Estimating the Poisson distribution

Question

I have a graph and I calculated the degree distribution and degree as follows:

library(igraph) # for these two functions

dd <- degree_distribution(graph) 
d <- degree(graph)

From this, I estimated to Power Law, to see if my distribution follows the "Law of Power":

degree = 1:max(d)
probability = dd[-1]

nonzero.position = which(probability != 0)
probability = probability[nonzero.position]
degree = degree[nonzero.position]

reg = lm(log(probability) ~ log(degree))
cozf = coef(reg)

power.law.fit = function(x) exp(cozf[[1]] + cozf[[2]] * log(x))

From that, I plotted the points and power law using ggplot2. Resulting in the following image:

df <- data.frame(x = degree, y = probability)
  print(
      ggplot(df, aes(x,y,colour="Distribuição"))+
        geom_point(shape = 4) +
        stat_function(fun = power.law.fit, geom = "line", aes(colour="Power Law"))+

        labs(title = "Grafo", subtitle = "Distribuição dos Graus",
             x="K", y="P(k)", colour="Legenda")+
        scale_color_brewer(palette="Dark2")
  )

As you can see, my distribution does not follow Power Law! I would like to estimate the Poisson distribution and plot on the same graph. Even though I'm not sure that my distribution does not follow (or follow) Poisson, I would like to draw it together with Power Law. I have no idea how to estimate this distribution (Poisson) from the data, and calculate the average degree.

Can anyone help me?

The graph used to calculate the distribution and the degree is very large (700 thousand vertices), so I did not put the data of the graphs. The explanation of the answer can be based on any graph.

Answer 1

From ?dpois:

The Poisson distribution has density

p(x) = λ^x exp(-λ)/x!

for x = 0, 1, 2, … . The mean and variance are E(X) = Var(X) = λ.

So I'll generate some dummy data with a secret lambda:

mysecret <- ####

x <- data.frame(xes = rpois(50, mysecret))

> x$xes
 [1] 0 2 2 1 1 4 1 1 0 2 2 2 1 0 0 1 2 3 2 4 2 1 0 3 2 1 3 1 2 1 5 0 2 3 2 1 0 1 2 3 0 1 2 2 0 3 2 2 2 3


> mean(x$xes)
[1] 1.66
> var(x$xes)
[1] 1.371837

So two good guesses for my secret lambda are 1.66 and 1.37. Let's try them:

library(ggplot2)
ggplot(x, aes(xes)) + 
  geom_histogram(aes(y = ..density.., color = "Raw data"), 
                 fill = "white", binwidth = 1, center = 0, size = 1.5) +
  stat_summary(fun.y = dpois, aes(x = xes, y = xes, color = "Density based on E(X)"), 
               fun.args = list(lambda = 1.66), geom = "line", size = 1.5) +
  stat_summary(fun.y = dpois, aes(x = xes, y = xes, color = "Density based on Var(X)"), 
               fun.args = list(lambda = 1.37), geom = "line", size = 1.5)

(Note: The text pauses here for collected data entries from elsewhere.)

Lemma slot_preserved key s s' : health_step key s s' -> slot_inv s -> slot_inv s'.
Proof.
  intros Hstep Hinv. destruct Hstep; try (by eapply slot_same).
  - destruct Hinv as [Hs Hf]. unfold begin_probe in *. destruct (ck_inflight (sy_checker s)) eqn:Ei; [done |]. simplify_eq.
    split; intros i; cbn [sy_attempts sy_checker sy_next ck_inflight]; destruct (decide (sy_next s = i)) as [<- | Hne].
    + by rewrite lookup_insert_eq.
    + rewrite lookup_insert_ne by done. split; [intros Hi; by apply Hs in Hi | congruence].
    + lia.
    + rewrite lookup_insert_ne by done. intros Hi%Hf. lia.
  - apply slot_update; [done | by eexists |]. by rewrite H.
  - apply slot_update; [done | by eexists |]. by rewrite H.
  - destruct Hinv as [Hs Hf]. assert (Hi : ck_inflight (sy_checker s) = Some i) by (apply Hs; by rewrite H).
    split; intros j; cbn [set_attempt set_checker sy_attempts sy_checker sy_next]; unfold clear_inflight; rewrite ?bool_decide_eq_true_2 by done; cbn [ck_inflight];
      destruct (decide (i = j)) as [<- | Hne]; rewrite ?lookup_insert_eq, ?lookup_insert_ne by done.
    + done.
    + split; [| done]. intros Hj%Hs. congruence.
    + intros _. apply Hf. by rewrite H.
    + apply Hf.
  - apply slot_update; [done | by eexists |]. by rewrite H.
  - eapply slot_same; [done | done | done |]. cbn [sy_checker]. unfold markStale. destruct (ck_snap _); [| done]. by destruct (_ || _).
  - eapply slot_same; [done | done | done |]. cbn [sy_checker]. unfold close. by destruct (ck_closed _).
Qed.

(** ** What a snapshot is worth *)

(** The call a program makes, and what an attempt's calls amount to. *)
Definition rest_of (a : attempt) : prog (option probe_error) :=
  match at_phase a with Running p => p | Finished err | Released err | Sent err => Ret err end.
Definition attempt_ok (key : gostring) (now : Z) (a : attempt) : Prop :=
  (exists nonce, replay (probeOnce key nonce probeTTL) (at_trace a) = Some (rest_of a)) /\ at_start a <= now /\ Forall (fun x => at_start a <= x_at x <= now) (at_trace a).

Lemma replay_snoc tr x : forall p q, replay p tr = Some q -> replay p (tr ++ [x]) = stepped q x.
Proof.
  induction tr as [| y tr IH]; intros p q; cbn [app replay]; [intros [= ->]; by destruct (stepped q x) |].
  destruct (stepped p y) as [p' |]; [apply IH | done].
Qed.

(** A probe that succeeds wrote its nonce and read it back, in this order. *)
Definition round_trip (key : gostring) (start ended : Z) (tr : list exchange) : Prop :=
  exists nonce t1 t2, tr = [Wrote t1 key nonce probeTTL (Ok ()); Got t2 key (Ok (Some nonce))] /\ start <= t1 <= ended /\ start <= t2 <= ended.

Lemma replay_success key nonce tr : replay (probeOnce key nonce probeTTL) tr = Some (Ret None) ->
  exists n t1 t2, tr = [Wrote t1 key n probeTTL (Ok ()); Got t2 key (Ok (Some n))].
Proof.
  destruct nonce as [n |]; cbn [probeOnce]; [| by destruct tr].
  destruct tr as [| [t1 k1 v1 ttl1 a1 | t1 k1 a1] tr]; cbn [replay stepped]; [done | | done].
  case_bool_decide as E1; [destruct E1 as (-> & -> & ->) | done]. destruct a1 as [[] | e]; [| by destruct tr].
  destruct tr as [| [t2 k2 v2 ttl2 a2 | t2 k2 a2] tr]; cbn [replay stepped]; [done | done |].
  case_bool_decide as E2; [subst k2 | done]. destruct tr as [| x tr]; cbn [replay stepped]; [| done].
  intros [= Hv]. destruct a2 as [[v |] | e]; [| done | done]. case_bool_decide as Ev; [subst v | done]. by exists n, t1, t2.
Qed.

(** The outcome of a probe that met its deadline. *)
Definition earned_by (key : gostring) (s : system) (from : option nat) (start ended : Z) : Prop :=
  exists i a, from = Some i /\ sy_attempts s !! i = Some a /\ at_phase a = Sent None /\ at_start a = start /\
  round_trip key start ended (at_trace a) /\ start <= ended <= start + probeTimeout.

Definition guarded (s : system) : Prop :=
  let c := sy_checker s in
  let until := sy_published s + probeInterval * staleFactor in
  ck_closed c = true \/ ck_timer c = Some (ck_gen c, until) \/ (ck_gen c ∈ sy_callbacks s /\ sy_now s <= until).

Record health_inv (key : gostring) (s : system) : Prop := {
  hi_attempts : forall i a, sy_attempts s !! i = Some a -> attempt_ok key (sy_now s) a;
  hi_prober : match sy_prober s with
              | Idle => True
              | Waiting i start => start <= sy_now s <= start + probeTimeout /\ exists a, sy_attempts s !! i = Some a /\ at_start a = start
              | Outcome err from start ended => ended <= sy_now s /\ (err = None -> earned_by key s from start ended)
              end;
  hi_timer : forall gen at_, ck_timer (sy_checker s) = Some (gen, at_) -> sy_now s <= at_;
  hi_snap : forall st, ck_snap (sy_checker s) = Some st -> hs_gen st = ck_gen (sy_checker s) /\
    (hs_Up st = true -> hs_Stale st = false /\ hs_CheckedAt st = sy_published s /\ guarded s /\
       exists from start ended, sy_earned s = (from, start, ended) /\ earned_by key s from start ended /\ ended <= sy_published s)
}.

Lemma earned_same key s s' from start ended :
  (forall i a, sy_attempts s !! i = Some a -> at_phase a = Sent None -> sy_attempts s' !! i = Some a) ->
  earned_by key s from start ended -> earned_by key s' from start ended.
Proof. intros Ha (i & a & Hf & Hi & Hp & Hrest). exists i, a. auto. Qed.

Lemma attempt_ok_later key now now' a : now <= now' -> attempt_ok key now a -> attempt_ok key now' a.
Proof. intros Hle (Hr & Hs & Hf). split; [done |]. split; [lia |]. eapply Forall_impl; [exact Hf |]. cbn. lia. Qed.

(** Changing an attempt that is not done leaves every snapshot as it was. *)
Lemma attempt_inv key s i a : health_inv key s -> attempt_ok key (sy_now s) a ->
  (forall b, sy_attempts s !! i = Some b -> at_start b = at_start a /\ forall err, at_phase b <> Sent err) -> health_inv key (set_attempt i a s).
Proof.
  intros [Hat Hp Ht Hs] Hok Hi.
  assert (Hkeep : forall j b, sy_attempts s !! j = Some b -> at_phase b = Sent None -> sy_attempts (set_attempt i a s) !! j = Some b).
  { intros j b Hj Hb. cbn. rewrite lookup_insert_ne; [done |]. intros <-. by destruct (proj2 (Hi _ Hj) None). }
  split; [| | exact Ht |].
  - cbn [set_attempt sy_attempts sy_now]. intros j b [[<- <-] | [_ Hj]]%lookup_insert_Some; [done | by eapply Hat].
  - cbn [set_attempt sy_prober sy_now sy_attempts]. destruct (sy_prober s) as [| j start | err from start ended]; [done | |].
    + destruct Hp as [Hle (b & Hb & Hst)]. split; [done |]. destruct (decide (i = j)) as [<- | Hne].
      * exists a. rewrite lookup_insert_eq. split; [done |]. by rewrite <- (proj1 (Hi _ Hb)).
      * exists b. by rewrite lookup_insert_ne.
    + destruct Hp as [He Ho]. split; [done |]. intros Hn. apply (earned_same key s); [done | by apply Ho].
  - cbn [set_attempt sy_checker sy_published sy_earned]. intros st Hst. destruct (Hs st Hst) as [Hg Hu]. split; [done |]. intros Hup.
    destruct (Hu Hup) as (Hx & Hc & Hgd & from & start & ended & He & Hb & Hle). split_ands; [done | done | exact Hgd |].
    exists from, start, ended. split_ands; [done | by apply (earned_same key s) | done].
Qed.

(** Changing the prober's state leaves every snapshot as it was. *)
Lemma prober_inv key s p : health_inv key s ->
  match p with
  | Idle => True
  | Waiting i start => start <= sy_now s <= start + probeTimeout /\ exists a, sy_attempts s !! i = Some a /\ at_start a = start
  | Outcome err from start ended => ended <= sy_now s /\ (err = None -> earned_by key s from start ended)
  end ->
  health_inv key (set_prober p s).
Proof. intros [Hat Hp Ht Hs] Hnew. by split. Qed.

Lemma time_inv key s t : health_inv key s -> sy_now s <= t -> may_wait_until t s ->
  health_inv key (mk_system (sy_checker s) t (sy_attempts s) (sy_next s) (sy_prober s) (sy_callbacks s) (sy_cancelled s) (sy_earned s) (sy_published s)).
Proof.
  intros [Hok Hp Ht Hs] Hle (Hcb & Hat & Hw). split; cbn [sy_checker sy_now sy_attempts sy_prober sy_published sy_earned].
  - intros i a Hi. eapply attempt_ok_later; [done | by eapply Hok].
  - destruct (sy_prober s) as [| i start | err from start ended] eqn:Ep; [done | |].
    + specialize (Hw i start eq_refl). destruct Hp as [Hl Ha]. split; [lia | exact Ha].
    + destruct Hp as [He Ho]. split; [lia | exact Ho].
  - intros gen at_ Hg. by eapply Hat.
  - intros st Hst. destruct (Hs st Hst) as [Hg Hu]. split; [done |]. intros Hup. destruct (Hu Hup) as (Hx & Hc & Hgd & Hrest). split_ands; [done | done | | exact Hrest].
    destruct Hgd as [Hcl | [Htm | [Hin _]]]; [by left | by right; left |]. rewrite Hcb in Hin. by apply not_elem_of_nil in Hin.
Qed.

Lemma publish_inv key s err from start ended : health_inv key s -> sy_prober s = Outcome err from start ended ->
  health_inv key (mk_system (publish (probe_status err (sy_now s)) (sy_now s) (sy_checker s)) (sy_now s) (sy_attempts s) (sy_next s) Idle
      (sy_callbacks s) (sy_cancelled s) (from, start, ended) (sy_now s)).
Proof.
  intros [Hat Hp Ht Hs] Ep. rewrite Ep in Hp. destruct Hp as [He Ho]. unfold publish. split; cbn [sy_checker sy_now sy_attempts sy_prober sy_published sy_earned ck_timer ck_snap ck_gen].
  - exact Hat.
  - done.
  - intros gen at_. destruct (ck_closed _); [apply Ht |]. intros [= _ <-]. unfold probeInterval, staleFactor, second, millisecond, microsecond. lia.
  - intros st [= <-]. cbn [hs_gen hs_Up hs_Stale hs_CheckedAt probe_status]. split; [done |]. intros Hup%bool_decide_eq_true. split_ands; [done | done | |].
    + unfold guarded. cbn [sy_checker ck_closed ck_timer ck_gen sy_published]. destruct (ck_closed _); [by left | right; by left].
    + exists from, start, ended. split_ands; [done | by apply Ho | done].
Qed.

Lemma fire_inv key s gen at_ : health_inv key s -> ck_timer (sy_checker s) = Some (gen, at_) -> at_ <= sy_now s ->
  health_inv key (mk_system (mk_checker (ck_snap (sy_checker s)) (ck_gen (sy_checker s)) None (ck_closed (sy_checker s)) (ck_inflight (sy_checker s)))
      (sy_now s) (sy_attempts s) (sy_next s) (sy_prober s) (gen :: sy_callbacks s) (sy_cancelled s) (sy_earned s) (sy_published s)).
Proof.
  intros [Hat Hp Ht Hs] Et Hle. split; cbn [sy_checker sy_now sy_attempts sy_prober sy_published sy_earned ck_timer ck_snap ck_gen]; [exact Hat | exact Hp | done |].
  intros st Hst. destruct (Hs st Hst) as [Hg Hu]. split; [done |]. intros Hup. destruct (Hu Hup) as (Hx & Hc & Hgd & Hrest). split_ands; [done | done | | exact Hrest].
  unfold guarded in *. cbn [sy_checker ck_closed ck_timer ck_gen sy_published sy_callbacks sy_now]. rewrite Et in Hgd.
  destruct Hgd as [Hcl | [[= -> ->] | [Hin Hnow]]]; [by left | right; right; split; [by left | by apply Ht in Et] | right; right; split; [by right | done]].
Qed.

Lemma stale_inv key s gen l r : health_inv key s -> sy_callbacks s = l ++ gen :: r ->
  health_inv key (mk_system (markStale gen (sy_checker s)) (sy_now s) (sy_attempts s) (sy_next s) (sy_prober s) (l ++ r) (sy_cancelled s) (sy_earned s) (sy_published s)).
Proof.
  intros [Hat Hp Ht Hs] Ecb. unfold markStale. destruct (ck_snap (sy_checker s)) as [prev |] eqn:Esnap.
  2:{ split; cbn [sy_checker sy_now sy_attempts sy_prober sy_published sy_earned]; [exact Hat | exact Hp | exact Ht |]. intros st Hst. congruence. }
  destruct (ck_closed (sy_checker s) || _) eqn:Eb.
  - split; cbn [sy_checker sy_now sy_attempts sy_prober sy_published sy_earned]; [exact Hat | exact Hp | exact Ht |]. intros st Hst. rewrite Esnap in Hst. destruct (Hs st Hst) as [Hg Hu].
    split; [done |]. intros Hup. destruct (Hu Hup) as (Hx & Hc & Hgd & Hrest). split_ands; [done | done | | exact Hrest].
    unfold guarded in *. cbn [sy_checker sy_published sy_callbacks sy_now]. destruct Hgd as [Hcl | [Htm | [Hin Hnow]]]; [by left | by right; left |].
    apply orb_true_iff in Eb as [Hcl | Hne%negb_true_iff%Z.eqb_neq]; [by left |]. right; right. split; [| done].
    rewrite Ecb, elem_of_app, elem_of_cons in Hin. rewrite elem_of_app. destruct Hin as [? | [? | ?]]; [by left | congruence | by right].
  - split; cbn [sy_checker sy_now sy_attempts sy_prober sy_published sy_earned ck_timer ck_snap ck_gen]; [exact Hat | exact Hp | exact Ht |]. by intros st [= <-].
Qed.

They're both pretty good. You can't really use the built-in stat_function or geom_density for generating these, since Poisson distributions are only defined for integers. The histogram and summary functions work well though, since they're only estimated at the data points themselves, not interpolated.

If you want more detail, you can use the MASS package:

MASS::fitdistr(x$xes, dpois, start = list(lambda = 1))

    lambda  
  1.6601563 
 (0.1822258)

So let's try constructing from that:

library(dplyr)
df <- data_frame(xes = seq.int(max(x$xes)+1)-1,
                 dens.m = dpois(xes, 1.66),
                 dens.u = dpois(xes, 1.66+0.18),
                 dens.l = dpois(xes, 1.66-0.18))

> df
# A tibble: 6 x 4
    xes     dens.m     dens.u     dens.l
  <dbl>      <dbl>      <dbl>      <dbl>
1     0 0.19013898 0.15881743 0.22763769
2     1 0.31563071 0.29222406 0.33690378
3     2 0.26197349 0.26884614 0.24930880
4     3 0.14495866 0.16489230 0.12299234
5     4 0.06015785 0.07585046 0.04550717
6     5 0.01997240 0.02791297 0.01347012

ggplot(x, aes(xes)) + 
  geom_histogram(aes(y = ..density..), color = "black",
                 fill = "white", binwidth = 1, center = 0, size = 1.5) +
  geom_ribbon(data = df, aes(xes, ymin = dens.l, ymax = dens.u), fill = "grey50", alpha = 0.5) +
  geom_line(data = df, aes(xes, dens.m, color = "Based on E(X)\n+/-1 SD of lambda"), size = 1.5)

Based on these two methods and visual interpretation, you should feel comfortable saying λ = 1.66+/-0.18.

For reference, my secret initial value was 1.5.